I don’t see a greater European union happening. The cultures are too different. Can you imagine Mexico and the U.S joining a fiscal union? Now multiply that by 20+. I think it’s more likely that the Euro will fail in some way, either being split into 2 currencies, or many of the weaker nations leaving it entirely.
I am fairly ignorant on these issues and could be convinced otherwise, but I just don’t see the PIIGS being willing to do what is necessary to be able to continue to exist in the Euro. Look at what has happened since the Spain bailout was announced, Greece and Irelend are already asking to renegotiate to the much looser terms that Spain was granted.
Even if a fiscal union does happen, it will probably take years to hammer out the details of something like that, so the Euro problem is going to be here for a while to come.

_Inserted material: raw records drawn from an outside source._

(** * winres: the resource-set model and its binary directory codec

    A shallow embedding of the Go package [winres] (files [winres.go] and the
    resource-directory codec), together with the properties stated about it.

    Conventions of the embedding:
    - Go [int] values (offsets, sizes) are [Z]; conversions to [uint16] and
      [uint32] are written out as [_ mod 2^16] and [_ mod 2^32];
    - a [[]byte] is a [list byte]; a nil payload is [None];
    - Go maps are [gmap]s; a nil map and an empty map are both [∅] (the code
      only ever reads a nil map, or replaces it before writing);
    - a slice that may be nil (the ordering caches) is an [option (list _)];
    - pointers to entries are owned by exactly one map slot, so entries are
      plain values that are written back into their slot. *)

From Stdlib Require Import ZArith List String Ascii Lia Sorted.
From stdpp Require Import gmap strings list fin_maps.
From coqutil Require Import Byte Word.LittleEndianList.

Local Open Scope Z_scope.

(** ** Identifiers *)

(** Modelled from the spec: the declaration of [Identifier], [ID] and [Name]
    is not part of the sources at hand.  An identifier is either a 16-bit
    ordinal or a name (a Go string, that is a sequence of bytes). *)
Inductive Identifier : Type :=
| ID (n : Z)
| Name (s : string).

Global Instance Identifier_eq_dec : EqDecision Identifier.
Proof. solve_decision. Defined.

Global Instance Identifier_countable : Countable Identifier.
Proof.
  refine (inj_countable'
            (fun i => match i with ID n => inl n | Name s => inr s end)
            (fun x => match x with inl n => ID n | inr s => Name s end) _).
  intros []; reflexivity.
Defined.

(** The values an [ID] (a [uint16]) can take. *)
Definition is_uint16 (n : Z) : Prop := 0 <= n < 2 ^ 16.

Definition Identifier_wf (i : Identifier) : Prop :=
  match i with ID n => is_uint16 n | Name _ => True end.

(** Modelled from the spec: [lessThan] is not part of the sources at hand.
    All names sort before all ordinals; names compare lexicographically,
    byte for byte; ordinals compare numerically. *)
Definition lessThan (a b : Identifier) : bool :=
  match a, b with
  | Name x, Name y => String.ltb x y
  | Name _, ID _ => true
  | ID _, Name _ => false
  | ID x, ID y => x <? y
  end.

Definition isName (i : Identifier) : bool :=
  match i with Name _ => true | ID _ => false end.

Definition isID (i : Identifier) : bool := negb (isName i).

Inductive error : Type :=
| errZeroID
| errEmptyName
| errInvalidResDir
| errDataEntryOutOfBounds.

Global Instance error_eq_dec : EqDecision error.
Proof. solve_decision. Defined.

(** Modelled from the spec: [checkIdentifier] is not part of the sources at
    hand.  A zero-valued ordinal or an empty name is rejected. *)
Definition checkIdentifier (i : Identifier) : option error :=
  match i with
  | ID n => if n =? 0 then Some errZeroID else None
  | Name s => if String.eqb s EmptyString then Some errEmptyName else None
  end.

Definition RT_CURSOR : Identifier := ID 1.
Definition RT_ICON : Identifier := ID 3.
Definition RT_GROUP_CURSOR : Identifier := ID 12.
Definition RT_GROUP_ICON : Identifier := ID 14.

(** ** The data model (winres.go) *)

Record DataEntry : Type := mkDataEntry { de_Data : list byte }.

Record ResourceEntry : Type := mkResourceEntry {
  Data : gmap Z DataEntry;
  re_OrderedKeys : option (list Z)
}.

Record TypeEntry : Type := mkTypeEntry {
  Resources : gmap Identifier ResourceEntry;
  te_OrderedKeys : option (list Identifier);
  NamesCount : nat
}.

Record ResourceSet : Type := mkResourceSet {
  Types : gmap Identifier TypeEntry;
  lastIconID : Z;
  lastCursorID : Z
}.

(** The zero value [ResourceSet{}]. *)
Definition emptySet : ResourceSet := mkResourceSet ∅ 0 0.

(** [ResourceSet.delete]. *)
Definition ResourceSet_delete (rs : ResourceSet) (typeID resID : Identifier)
    (langID : Z) : ResourceSet :=
  match Types rs !! typeID with
  | None => rs
  | Some te =>
    match Resources te !! resID with
    | None => rs
    | Some re =>
      let re' := mkResourceEntry (delete langID (Data re)) None in
      if 0 <? Z.of_nat (size (Data re')) then
        let te' := mkTypeEntry (<[resID := re']> (Resources te))
                               (te_OrderedKeys te) (NamesCount te) in
        mkResourceSet (<[typeID := te']> (Types rs))
                      (lastIconID rs) (lastCursorID rs)
      else
        let te' := mkTypeEntry (delete resID (Resources te)) None
                               (NamesCount te) in
        if 0 <? Z.of_nat (size (Resources te')) then
          mkResourceSet (<[typeID := te']> (Types rs))
                        (lastIconID rs) (lastCursorID rs)
        else
          mkResourceSet (delete typeID (Types rs))
                        (lastIconID rs) (lastCursorID rs)
    end
  end.
(** * TrackMyLife: the weekly habit tracker

    A shallow embedding of the tracker page of the repository
    (types, seed data, storage helpers, progress helpers and the three
    state updaters of [TrackMyLifePage]) together with the properties
    its specification states about them.

    Conventions of the embedding:
    - an array is a list, read with stdpp's lookup [!!]; its length is a
      [nat], handed to arithmetic as a [Z];
    - the fractional numbers of the page (steps, blocks, percentages)
      are exact rationals [Q], and [==] is their numerical equality.
      The page holds binary64 numbers instead: module [Binary64] gives
      the steps, their sum and [totalBlocks] on these, and section
      "The blocks of a goal on binary64 numbers" shows that over a week
      of seven days the blocks of the page are the binary64 number
      nearest to the exact ones, the rounding of [toFixed(2)] taking
      away what the additions drift;
    - the numbers of the life timeline are whole in the seed data, but a
      week span comes from [Number(prompt(...))] and can be any number:
      module [Timeline] has a type [number] of its own for them;
    - a thrown exception is the [Throw] case of [result];
    - what the platform provides ([Set], [sort], [toFixed], [JSON],
      [localStorage], the calendar) is modelled in section
      "Language-level helpers" and next to its use. *)

From Stdlib Require Import ZArith QArith Qround Qminmax Qabs Lqa Lia String.
From Stdlib Require Import DecimalString Sorted SpecFloat.
From stdpp Require Import base list gmap strings.

Open Scope Q_scope.

(* ================================================================== *)
(** * Language-level helpers *)
(* ================================================================== *)

Module Js.

(** The exceptions the modelled code can meet. *)
Inductive exn : Type :=
| TypeError
| RangeError
| ReferenceError
| SyntaxError
| SecurityError
| QuotaExceededError.

(** A computation that returns a value or throws. *)
Inductive result (A : Type) : Type :=
| Ok (a : A)
| Throw (e : exn).
Arguments Ok {A} a.
Arguments Throw {A} e.

Definition bind {A B : Type} (m : result A) (k : A -> result B) : result B :=
  match m with
  | Ok a => k a
  | Throw e => Throw e
  end.

(** [try { m } catch { h }] *)
Definition try_catch {A : Type} (m : result A) (h : result A) : result A :=
  match m with
  | Ok a => Ok a
  | Throw _ => h
  end.

(** The length of an array, as a number. *)
Definition len {A : Type} (l : list A) : Z := Z.of_nat (length l).

(** [Number(x.toFixed(2))]: the multiple of 1/100 nearest to [x], the
    one of larger magnitude when two are equally near; a magnitude of
    10^21 or more is printed in full and so returned unchanged. *)
Definition toFixed2 (x : Q) : Q :=
  if Qle_bool (10 ^ 21) (Qabs x) then x
  else if Qle_bool 0 x
       then inject_Z (Qfloor (x * 100 + (1 # 2))) / 100
       else - (inject_Z (Qfloor ((- x) * 100 + (1 # 2))) / 100).

(** [Math.min(a, b)] *)
Definition Math_min (a b : Q) : Q := Qmin a b.

(** [new Set(array)]: the elements in order of first occurrence. *)
Fixpoint Set_from (seen l : list string) : list string :=
  match l with
  | [] => seen
  | x :: l' => if bool_decide (x ∈ seen) then Set_from seen l'
               else Set_from (seen ++ [x]) l'
  end.
Definition new_Set (l : list string) : list string := Set_from [] l.
(** * LLMHelper: provider abstraction, stream decoding, context retrieval

    A shallow embedding of [src/electron/LLMHelper.ts].  Promises are
    modelled by their settled outcome ([exc]); the network, the file system
    and the environment variables are explicit arguments of the functions
    that use them; [console.*] calls are dropped, except where building
    the text they log can throw. *)

From Stdlib Require Import NArith List Bool String Ascii Lia.
From stdpp Require Import gmap list.
Import ListNotations.

Local Open Scope N_scope.
Set Warnings "-register-all".

(** ** JavaScript strings

    A JS string is a sequence of UTF-16 code units. *)

Module JsString.

Definition str := list N.

(** An ASCII literal as a JS string. *)
Definition lit (s : string) : str :=
  map N_of_ascii (list_ascii_of_string s).

(** The double quote, which the literals below are built around. *)
Definition dq : N := 34.
Definition quoted (s : string) : str := dq :: lit s ++ [dq].

Definition nl : N := 10.

Definition str_eqb (a b : str) : bool := bool_decide (a = b).

(** [s.startsWith(p)] *)
Fixpoint startsWith (s p : str) {struct p} : bool :=
  match p, s with
  | [], _ => true
  | _ :: _, [] => false
  | c :: p', d :: s' => (c =? d) && startsWith s' p'
  end.

(** [s.endsWith(p)] *)
Definition endsWith (s p : str) : bool := startsWith (rev s) (rev p).

(** [s.slice(n)] for [0 <= n]. *)
Definition slice (n : nat) (s : str) : str := skipn n s.


(** [s.split('\n')]: never empty; the pieces hold no line feed. *)
Fixpoint split_nl (s : str) : list str :=
  match s with
  | [] => [[]]
  | c :: s' =>
      if c =? nl then [] :: split_nl s'
      else match split_nl s' with
           | l :: ls => (c :: l) :: ls
           | [] => [[c]]
           end
  end.

(** [parts.join(sep)] *)
Fixpoint join (sep : str) (parts : list str) : str :=
  match parts with
  | [] => []
  | [p] => p
  | p :: ps => p ++ sep ++ join sep ps
  end.

(** WhiteSpace and LineTerminator code points of ECMAScript, the characters
    [String.prototype.trim] strips. *)
Definition is_js_space (c : N) : bool :=
  (c =? 9) || (c =? 10) || (c =? 11) || (c =? 12) || (c =? 13) || (c =? 32)
  || (c =? 160) || (c =? 5760) || ((8192 <=? c) && (c <=? 8202))
  || (c =? 8232) || (c =? 8233) || (c =? 8239) || (c =? 8287)
  || (c =? 12288) || (c =? 65279).

Fixpoint trimStart (s : str) : str :=
  match s with
  | c :: s' => if is_js_space c then trimStart s' else s
  | [] => []
  end.

Definition trimEnd (s : str) : str := rev (trimStart (rev s)).

(** [s.trim()] *)
Definition trim (s : str) : str := trimEnd (trimStart s).

(** Decimal digits of a natural number, for [`${idx + 1}`]. *)
Fixpoint nat_digits (fuel n : nat) (acc : str) : str :=
  match fuel with
  | O => acc
  | S fuel' =>
      let acc' := (48 + N.of_nat (n mod 10)) :: acc in
      if (n <? 10)%nat then acc' else nat_digits fuel' (n / 10) acc'
  end.

Definition nat_to_string (n : nat) : str := nat_digits (S n) n [].

End JsString.
Import JsString.

(** ** JavaScript values and thrown errors *)

(** The values the code handles: what [JSON.parse] returns, plus
    [undefined].  A number is kept as the lexeme it was read from: its
    conversions are floating point and are left to [js_runtime]. *)
Inductive value :=
| VUndef
| VNull
| VBool (b : bool)
| VNum (lexeme : str)
| VStr (s : str)
| VArr (elems : list value)
| VObj (props : list (str * value)).

(** What a [throw] or a rejected promise carries. *)
Inductive error :=
| Error (message : str)                    (* new Error(message) *)
| TypeError (message : str)                (* raised by the runtime *)
| SyntaxError (message : str)              (* raised by JSON.parse *)
| SystemError (code : str) (message : str) (* rejections of fs.promises *)
| AxiosError (message : str) (response_data : option value)
| SdkError (name : str) (message : str).   (* Gemini and Kontext SDKs *)

(** [error.name] *)
Definition error_name (e : error) : str :=
  match e with
  | Error _ => lit "Error"
  | TypeError _ => lit "TypeError"
  | SyntaxError _ => lit "SyntaxError"
  | SystemError _ _ => lit "Error"
  | AxiosError _ _ => lit "AxiosError"
  | SdkError name _ => name
  end.

(** [error.message] *)
Definition error_message (e : error) : str :=
  match e with
  | Error m | TypeError m | SyntaxError m => m
  | SystemError _ m => m
  | AxiosError m _ => m
  | SdkError _ m => m
  end.

(** The outcome of a call: a returned value or a thrown error. *)
Inductive exc (A : Type) :=
| Ok (a : A)
| Throw (e : error).
Arguments Ok {A} a.
Arguments Throw {A} e.

Definition bind {A B} (m : exc A) (k : A -> exc B) : exc B :=
  match m with
  | Ok a => k a
  | Throw e => Throw e
  end.

(** [try { body } catch (e) { handler(e) }] *)
Definition try_catch {A} (body : exc A) (handler : error -> exc A) : exc A :=
  match body with
  | Ok a => Ok a
  | Throw e => handler e
  end.

Notation "x <- m ;; k" := (bind m (fun x => k))
  (at level 100, m at next level, right associativity).

Definition is_ok {A} (m : exc A) : bool :=
  match m with Ok _ => true | Throw _ => false end.

(** ** [JSON.parse]

    A scanner that reads one code unit at a time, then a parser over the
    tokens (ECMA-404). *)

Module Json.

Inductive token :=
| TLBrace | TRBrace | TLBracket | TRBracket | TComma | TColon
| TString (s : str)
| TNumber (lexeme : str)
| TWord (letters : str).

Inductive lex_mode :=
| LIdle
| LWord (buf : str)
| LNumber (buf : str)
| LString (buf : str)
| LEscape (buf : str)
| LUnicode (buf : str) (hex : list N).

Record lex_state := { toks : list token; mode : lex_mode }.

(** JSON whitespace: space, tab, line feed, carriage return. *)
Definition is_json_ws (c : N) : bool :=
  (c =? 32) || (c =? 9) || (c =? 10) || (c =? 13).

Definition is_digit (c : N) : bool := (48 <=? c) && (c <=? 57).
Definition is_lower (c : N) : bool := (97 <=? c) && (c <=? 122).

(** The characters a number lexeme is made of: digits, [+ - . e E]. *)
Definition is_number_char (c : N) : bool :=
  is_digit c || (c =? 43) || (c =? 45) || (c =? 46) || (c =? 101) || (c =? 69).

Definition hex_val (c : N) : option N :=
  if is_digit c then Some (c - 48)
  else if (97 <=? c) && (c <=? 102) then Some (c - 87)
  else if (65 <=? c) && (c <=? 70) then Some (c - 55)
  else None.

Definition punct (c : N) : option token :=
  if c =? 123 then Some TLBrace
  else if c =? 125 then Some TRBrace
  else if c =? 91 then Some TLBracket
  else if c =? 93 then Some TRBracket
  else if c =? 44 then Some TComma
  else if c =? 58 then Some TColon
  else None.

(** The character after a backslash. *)
Definition escape_char (c : N) : option N :=
  if c =? 34 then Some 34        (* quote *)
  else if c =? 92 then Some 92   (* backslash *)
  else if c =? 47 then Some 47   (* slash *)
  else if c =? 98 then Some 8    (* b *)
  else if c =? 102 then Some 12  (* f *)
  else if c =? 110 then Some 10  (* n *)
  else if c =? 114 then Some 13  (* r *)
  else if c =? 116 then Some 9   (* t *)
  else None.

(** Between tokens. *)
Definition idle_step (ts : list token) (c : N) : option lex_state :=
  if is_json_ws c then Some {| toks := ts; mode := LIdle |}
  else match punct c with
  | Some t => Some {| toks := ts ++ [t]; mode := LIdle |}
  | None =>
      if c =? 34 then Some {| toks := ts; mode := LString [] |}
      else if is_digit c || (c =? 45) then Some {| toks := ts; mode := LNumber [c] |}
      else if is_lower c then Some {| toks := ts; mode := LWord [c] |}
      else None
  end.

Definition lex_step (st : lex_state) (c : N) : option lex_state :=
  let ts := toks st in
  match mode st with
  | LIdle => idle_step ts c
  | LWord buf =>
      if is_lower c then Some {| toks := ts; mode := LWord (buf ++ [c]) |}
      else idle_step (ts ++ [TWord buf]) c
  | LNumber buf =>
      if is_number_char c then Some {| toks := ts; mode := LNumber (buf ++ [c]) |}
      else idle_step (ts ++ [TNumber buf]) c
  | LString buf =>
      if c =? 34 then Some {| toks := ts ++ [TString buf]; mode := LIdle |}
      else if c =? 92 then Some {| toks := ts; mode := LEscape buf |}
      else if c <? 32 then None
      else Some {| toks := ts; mode := LString (buf ++ [c]) |}
  | LEscape buf =>
      if c =? 117 then Some {| toks := ts; mode := LUnicode buf [] |}
      else match escape_char c with
           | Some d => Some {| toks := ts; mode := LString (buf ++ [d]) |}
           | None => None
           end
  | LUnicode buf hex =>
      match hex_val c with
      | Some h =>
          match hex with
          | [a; b; d] =>
              Some {| toks := ts;
                      mode := LString (buf ++ [((a * 16 + b) * 16 + d) * 16 + h]) |}
          | _ => Some {| toks := ts; mode := LUnicode buf (hex ++ [h]) |}
          end
      | None => None
      end
  end.

Fixpoint lex_run (st : lex_state) (s : str) : option lex_state :=
  match s with
  | [] => Some st
  | c :: s' =>
      match lex_step st c with
      | Some st' => lex_run st' s'
      | None => None
      end
  end.

(** End of input: a pending word or number is closed, an open string is an
    error. *)
Definition lex_finish (st : lex_state) : option (list token) :=
  match mode st with
  | LIdle => Some (toks st)
  | LWord buf => Some (toks st ++ [TWord buf])
  | LNumber buf => Some (toks st ++ [TNumber buf])
  | LString _ | LEscape _ | LUnicode _ _ => None
  end.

last time i saw this chart up the know-nothings were saying realtors were lying about prices being up. Silence now.
the bottom… it depends. South Beach’s was diff than Pac Heights which was diff from Bayview. Overall in SF the chart above shows a clear bottom in Q1 2009. will it go lower from here? retest the ’09 bottom? Or go up? Watch the stock market – that will tell you.
“last time i saw this chart up the know-nothings were saying realtors were lying about prices being up.”
Show me a Quote
https://socketsite.com/archives/2012/03/recorded_san_francisco_sales_up_91_in_february_median_u.html
https://socketsite.com/archives/2012/04/recorded_san_francisco_sales_up_113_in_march_yearoverye.html
https://socketsite.com/archives/2012/05/recorded_san_francisco_sales_up_206_in_april_yearoverye.html
Ha, hangemhi! One thing we know is that median prices are still 16% below 5 years ago, and add 10 1/2% inflation since then to boot and SF is still down by a quarter. Every realtor in town in 2007 would have blown a lung guffawing if anyone would have suggested we’d be seeing these prices in 2012.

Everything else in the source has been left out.